Phew, I feel so much better to have that out in the open.
This week we ran a controversial story about two people speaking out about fattism and thinism. What better time, I thought, to discuss my out-of-control eating habits?
Every time I've been drinking, before going home, I am mysteriously drawn to those golden arches. I don't know what it is. When I'm sober, I don't even particularly like the taste of McDonalds.
The last three Saturday nights in a row I have ended up stuffing my face with McDs after a night of drinking. One time I even ordered twenty Chicken McNuggets (who knew they even made McNuggets in packs that big!?).
The woman behind the counter looked at me sideways but I resolutely sat outside on the step and gobbled them all down. Then I had a Big Mac.
Another time my order cost me $20. I woke up with a bloated tum thinking someone must have robbed my wallet on the way home. How ridiculous.
So, I made the executive decision to put it out in the open so that I could be publically shamed into stopping.
It's just one in a long line of secret addictions (well, not so secret now) that I harbour.
I have long been harassed for having to have my two Vs before I can function in the morning. People tell me the drinks will rot my teeth, give me cancer and/or a heart attack. I reckon I'm given more grief than smokers for my phenylalanine-filled treat.
Every week at the supermarket EK rolls his eyes as an eight-pack of V makes its way over the counter, adding $17 to our weekly grocery bill. I justify it by the fact I don't drink coffee (it seriously tastes like mud), but something happened the other day that compelled me to quit the habit.
There's a petrol station that I often pop into on the way to work to pick up supplies, including V. Last week, they greeted me by name and informed me they'd decided to start stocking V in bulk because I was such a great regular customer. Oh the shame ...
I'm not a teeny bopper off to a rage or a student studying all night for a test anymore. I think the sugar-free Vs have to go.
I think I may mentioned this one before. In first year uni they had jars of peanut butter at my hall of residence which I often used to steal and take to my room to eat while studying. Instead of spreading it on toast or in a sammy, I'd eat it with a spoon. Nuff said.

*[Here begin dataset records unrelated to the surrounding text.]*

(** A section is given pages up to [n] and mapped. *)
Definition filled (st : pgst) (mm : mm_struct) (live : list block) (bp : block) (own : task_mm_section_t -> list block) i (type n : Z) (st' : pgst) (mm' : mm_struct) (live' : list block) ptes' pts' own' : Prop :=
  task_ok st' mm' live' bp ptes' pts' own' /\ (forall j, j <> i -> own' j = own j) /\
  (exists new, own' i = own i ++ new /\ Forall (fun b => b ∉ live) new) /\ Z.of_nat (length (own' i)) = n /\
  (forall b, b ∈ live -> b ∈ live') /\ same_layout (pg_mm st) (pg_mm st') /\ same_sections mm mm' i /\
  forall va, 0 <= va < 2147483648 -> translate u st' (page_table mm') va =
    placed (pg_mm st) (slot_of type (base_addr (mm_section mm i)) va) (own' i) (translate u st (page_table mm) va).

(** Memory ran out: the task keeps what it got, nothing is mapped differently. *)
Definition starved (st : pgst) (mm : mm_struct) st' mm' live' bp ptes' pts' own' i : Prop :=
  task_ok st' mm' live' bp ptes' pts' own' /\ same_view u st (page_table mm) st' (page_table mm') /\ same_sections mm mm' i.

Lemma fill_ok fuel st mm live bp ptes pts own i type n : task_ok st mm live bp ptes pts own ->
  alloc_pages (mm_section mm i) <= n -> (Z.to_nat n + 1 < fuel)%nat -> 0 < base_addr (mm_section mm i) ->
  fits_window type (base_addr (mm_section mm i)) n ->
  exists st1 mm1 ret1, section_memory st mm i (n - alloc_pages (mm_section mm i)) = Ret (st1, mm1, ret1) /\
    ((ret1 = - ENOMEM /\ exists live' own', starved st mm st1 mm1 live' bp ptes pts own' i) \/
     (ret1 = 0 /\ exists st' mm' ret live' ptes' pts' own', map_task_section u fuel st1 mm1 i type = Ret (st', mm', ret) /\
        ((ret = - ENOMEM /\ starved st mm st' mm' live' bp ptes' pts' own' i) \/
         (ret = 0 /\ filled st mm live bp own i type n st' mm' live' ptes' pts' own')))).
Proof.
  intros T Hn Hf Hb Hw. destruct (section_memory_ok st mm live bp ptes pts own i (n - alloc_pages (mm_section mm i)) T ltac:(lia))
    as (st1 & mm1 & ret1 & live1 & new & E1 & T1 & V1 & Ht & (S1 & S2 & S3 & S4 & S5 & S6) & L1 & I1 & F1 & R1).
  exists st1, mm1, ret1. split; [exact E1|]. destruct R1 as [[-> Hlen]| ->].
  2: { left. split; [done|]. exists live1, (with_pages own i new). split; [done|]. split; [done|]. by split. }
  right. split; [done|]. set (own1 := with_pages own i new) in *.
  assert (own1 i = own i ++ new) as Eo by (unfold own1, with_pages; by rewrite decide_True).
  assert (Z.of_nat (length (own1 i)) = n) as Hl by (rewrite Eo, length_app; pose proof (to_count _ _ _ _ _ _ _ T i); lia).
  rewrite <- S4 in Hb, Hw. destruct (map_task_section_ok fuel st1 mm1 live1 bp ptes pts own1 i type T1) as (st' & t' & ret & live' & ptes' & pts' & E2 & T2 & L2 & I2 & R2);
    [lia|done|by rewrite Hl|].
  exists st', (set_table mm1 t'), ret, live', ptes', pts', own1. split; [done|]. destruct R2 as [[-> V2]|[-> V2]]; [left|right]; (split; [done|]).
  - split; [done|]. split; [by eapply same_view_trans|done].
  - split; [done|]. split; [intros j Hj; unfold own1, with_pages; by rewrite decide_False|]. split; [by exists new|].
    split; [done|]. split; [auto|]. split; [by etrans|]. split; [done|]. intros va Hva. cbn [set_table page_table].
    rewrite V2, V1, S4 by done. by apply placed_layout.
Qed.

(** ** Stack and meta data *)

Definition answered (st : pgst) (mm : mm_struct) (live : list block) bp own i type n (r : outcome (pgst * mm_struct * Z)) (err : Z) : Prop :=
  exists st' mm' ret live' ptes' pts' own', r = Ret (st', mm', ret) /\
    (((ret = - ENOMEM \/ ret = err) /\ starved st mm st' mm' live' bp ptes' pts' own' i) \/
     (ret = 0 /\ filled st mm live bp own i type n st' mm' live' ptes' pts' own')).

Lemma stack_ok fuel st mm live bp ptes pts own : task_ok st mm live bp ptes pts own -> (5 < fuel)%nat ->
  alloc_pages (mm_section mm TASK_MM_SECTION_STACK) <= 4 ->
  base_addr (mm_section mm TASK_MM_SECTION_STACK) = PROCESS_USER_STACK_BASE ->
  answered st mm live bp own TASK_MM_SECTION_STACK PGT_MAP_STACK 4 (alloc_task_user_stack u fuel st mm) (- ENOMEM).
Proof.
  intros T Hf Hn Hb. unfold alloc_task_user_stack.
  destruct (fill_ok fuel st mm live bp ptes pts own TASK_MM_SECTION_STACK PGT_MAP_STACK 4 T Hn) as (st1 & mm1 & ret1 & E1 & R);
    [lia|by rewrite Hb|rewrite Hb; unfold fits_window; vm_compute; intuition congruence|].
  rewrite E1, Ret_bind. destruct R as [[-> (live' & own' & St)]|[-> (st' & mm' & ret & live' & ptes' & pts' & own' & E2 & R)]].
  - exists st1, mm1, (- ENOMEM), live', ptes, pts, own'. split; [done|]. left. split; [by left|done].
  - cbn [negb Z.eqb]. exists st', mm', ret, live', ptes', pts', own'. split; [exact E2|]. destruct R as [[-> St]|[-> Fl]]; [left|right]; auto.
Qed.

Lemma meta_ok fuel st mm live bp ptes pts own : task_ok st mm live bp ptes pts own -> (2 < fuel)%nat ->
  alloc_pages (mm_section mm TASK_MM_SECTION_META) = 0 ->
  base_addr (mm_section mm TASK_MM_SECTION_META) = PROCESS_USER_META_BASE ->
  answered st mm live bp own TASK_MM_SECTION_META PGT_MAP_NORMAL 1 (init_task_meta_section u fuel st mm) (- EFAULT).
Proof.
  intros T Hf Hn Hb. unfold init_task_meta_section. rewrite Hn. change (0 =? 0) with true. cbv iota.
  destruct (fill_ok fuel st mm live bp ptes pts own TASK_MM_SECTION_META PGT_MAP_NORMAL 1 T) as (st1 & mm1 & ret1 & E1 & R);
    [lia|lia|by rewrite Hb|rewrite Hb; unfold fits_window; vm_compute; intuition congruence|].
  rewrite Hn in E1. change (1 - 0) with 1 in E1.
  rewrite E1, Ret_bind. destruct R as [[-> (live' & own' & St)]|[-> (st' & mm' & ret & live' & ptes' & pts' & own' & E2 & R)]].
  - exists st1, mm1, (- ENOMEM), live', ptes, pts, own'. split; [done|]. left. split; [by left|done].
  - cbn [negb Z.eqb]. rewrite E2, Ret_bind. destruct R as [[-> St]|[-> Fl]].
    + exists st', mm', (- EFAULT), live', ptes', pts', own'. split; [done|]. left. auto.
    + exists st', mm', 0, live', ptes', pts', own'. split; [done|]. right. auto.
Qed.

(** ** The image *)

(** A section of the program lies in the memory of the image. *)
Definition inside (base size : Z) (s : elf_section) : Prop :=
  base <= se_load_addr s /\ se_load_addr s + se_size s <= base + size.

Lemma page_nr_bounds size : 4096 * page_nr size - 4096 < size <= 4096 * page_nr size.
Proof. rewrite page_nr_spec. Z.to_euclidean_division_equations; lia. Qed.

Lemma placed_page mm base size bs f x : base mod 4096 = 0 -> 0 <= size -> Z.of_nat (length bs) = page_nr size ->
  base <= x < base + size -> exists k b, bs !! k = Some b /\ placed mm (slot_up base x) bs f = Some (block_pa mm b).
Proof.
  intros Hb Hs Hl Hx. pose proof (page_nr_bounds size). unfold placed, slot_up.
  assert (0 <= x / 4096 - base / 4096 < page_nr size) as Hk by (Z.to_euclidean_division_equations; lia).
  destruct (decide (0 <= x / 4096 - base / 4096)); [|lia].
  destruct (lookup_lt_is_Some_2 bs (Z.to_nat (x / 4096 - base / 4096))) as [b E]; [lia|]. rewrite E. eauto.
Qed.

Section Image.
Context {F : Type} `{IO : FileIo F} {RL : ReaderLaws F}.

Lemma load_program_ok fuel st mm live bp ptes pts own (fs : F) m e d pos :
  let s := mm_section mm TASK_MM_SECTION_ELF in
  let n := page_nr (section_size s) in
  task_ok st mm live bp ptes pts own -> mm_elf_file mm = Some e -> alloc_pages s <= n -> (Z.to_nat n + 1 < fuel)%nat ->
  0 < base_addr s -> base_addr s mod 4096 = 0 -> 0 <= section_size s -> fits_window PGT_MAP_NORMAL (base_addr s) n ->
  Forall (inside (base_addr s) (section_size s)) (sections e) ->
  at_file fs (ef_file e) d pos -> Forall (section_ok d) (sections e) -> apart_all (sections e) -> file_order None (sections e) ->
  exists st' mm' fs' m' ret live' ptes' pts' own', task_mm_load_elf_image u fuel st mm fs m = Ret (st', mm', fs', m', ret) /\
    ((ret = - ENOMEM /\ m' = m /\ starved st mm st' mm' live' bp ptes' pts' own' TASK_MM_SECTION_ELF) \/
     (ret = 0 /\ filled st mm live bp own TASK_MM_SECTION_ELF PGT_MAP_NORMAL n st' mm' live' ptes' pts' own' /\
      loaded d m m' (sections e) /\
      Forall (fun s => forall x, ElfSpec.in_section x s -> exists k b, own' TASK_MM_SECTION_ELF !! k = Some b /\
        translate u st' (page_table mm') x = Some (block_pa (pg_mm st) b)) (sections e))).
Proof.
  intros s n T He Hn Hf Hb Hal Hs0 Hw Hin Hat Hok Hap Hord. unfold task_mm_load_elf_image. fold s n.
  destruct (fill_ok fuel st mm live bp ptes pts own TASK_MM_SECTION_ELF PGT_MAP_NORMAL n T Hn Hf Hb Hw) as (st1 & mm1 & ret1 & E1 & R).
  unfold s, n in E1 |- *. rewrite E1, Ret_bind. fold s n.
  destruct R as [[-> (live' & own' & St)]|[-> (st' & mm' & ret & live' & ptes' & pts' & own' & E2 & R)]].
  { exists st1, mm1, fs, m, (- ENOMEM), live', ptes, pts, own'. split; [done|]. by left. }
  change (0 =? - ENOMEM) with false. cbv iota. rewrite E2, Ret_bind. destruct R as [[-> St]|[-> Fl]].
  { exists st', mm', fs, m, (- ENOMEM), live', ptes', pts', own'. split; [done|]. by left. }
  pose proof Fl as (_ & _ & _ & Hl & _ & _ & (Ee & _) & Htr). cbn [negb Z.eqb]. unfold load_image. rewrite Ee, He.
  destruct (load_sections_ok (sections e) fs m (ef_file e) d None) as (fs' & m' & p & El & Ld & _); [by exists pos|done..|].
  unfold elf_load_elf_image. rewrite El, Ret_bind. exists st', mm', fs', m', 0, live', ptes', pts', own'. split; [done|]. right.
  split; [done|]. split; [done|]. split; [done|]. eapply Forall_impl; [exact Hin|]. intros sc [H1 H2] x [Hx1 Hx2].
  fold s in Htr. unfold fits_window in Hw. cbn in Hw. pose proof (page_nr_bounds (section_size s)) as Hn'. fold n in Hn'.
  destruct (placed_page (pg_mm st) (base_addr s) (section_size s) (own' TASK_MM_SECTION_ELF) (translate u st (page_table mm) x) x)
    as (k & b & Ek & Ep); try done; try lia.
  exists k, b. split; [done|]. rewrite Htr by lia. exact Ep.
Qed.

(** A task that is to run the program [e], whose file [d] is open: new sections, and an
    image that fits one window of the page table. *)
Record exec_ready (fuel : nat) (st : pgst) (mm : mm_struct) (live : list block) bp ptes pts own (fs : F) (e : elf_file) (d : list Z)
    : Prop := {
  er_task : task_ok st mm live bp ptes pts own;
  er_elf : mm_elf_file mm = Some e;
  er_meta : own TASK_MM_SECTION_META = [];
  er_stack : alloc_pages (mm_section mm TASK_MM_SECTION_STACK) <= 4;
  er_image : alloc_pages (mm_section mm TASK_MM_SECTION_ELF) <= page_nr (section_size (mm_section mm TASK_MM_SECTION_ELF));
  er_fuel : (Z.to_nat (page_nr (section_size (mm_section mm TASK_MM_SECTION_ELF))) + 6 < fuel)%nat;
  er_stack_base : base_addr (mm_section mm TASK_MM_SECTION_STACK) = PROCESS_USER_STACK_BASE;
  er_meta_base : base_addr (mm_section mm TASK_MM_SECTION_META) = PROCESS_USER_META_BASE;
  er_base : 0 < base_addr (mm_section mm TASK_MM_SECTION_ELF) /\ base_addr (mm_section mm TASK_MM_SECTION_ELF) mod 4096 = 0;
  er_size : 0 <= section_size (mm_section mm TASK_MM_SECTION_ELF);
  er_window : fits_window PGT_MAP_NORMAL (base_addr (mm_section mm TASK_MM_SECTION_ELF))
    (page_nr (section_size (mm_section mm TASK_MM_SECTION_ELF)));
  er_inside : Forall (inside (base_addr (mm_section mm TASK_MM_SECTION_ELF)) (section_size (mm_section mm TASK_MM_SECTION_ELF)))
    (sections e);
  er_file : exists pos, at_file fs (ef_file e) d pos;
  er_sections : Forall (section_ok d) (sections e);
  er_apart : apart_all (sections e);
  er_order : file_order None (sections e) }.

Although I've largely kicked the extra-crunchy from my life, the new Whittakers Peanut Butter Choc has been slowly creeping in. I've decided I'm going cold turkey.
Who's getting Suri in the divorce of the year? Is Miley Cyrus scarily slim? I know none of it really matters but I can't help following it anyway. Maybe it's a reaction to the fact I deal with breaking news all day - I need something deliciously mind-numbing to take my mind off it.
Whatever the reason, I waste far too much of my time keeping up on the goss when I could be spending it doing something more productive, like going to McDonalds Eaters Anonymous.
Go on. Chastise me into giving up my guilty habits. Call me a pig, call me disgusting. I need your abuse to make me stop.
But I think I'm not that unique. Everyone has a few secret addictions. Speaking to a few friends, I found they ranged from the minor - enjoying Justin Bieber's music - to the more serious - online shopping with several different credit cards.
So tell me, what's your secret addiction? (As long as it's PG!) Do you need to be shamed into stopping something?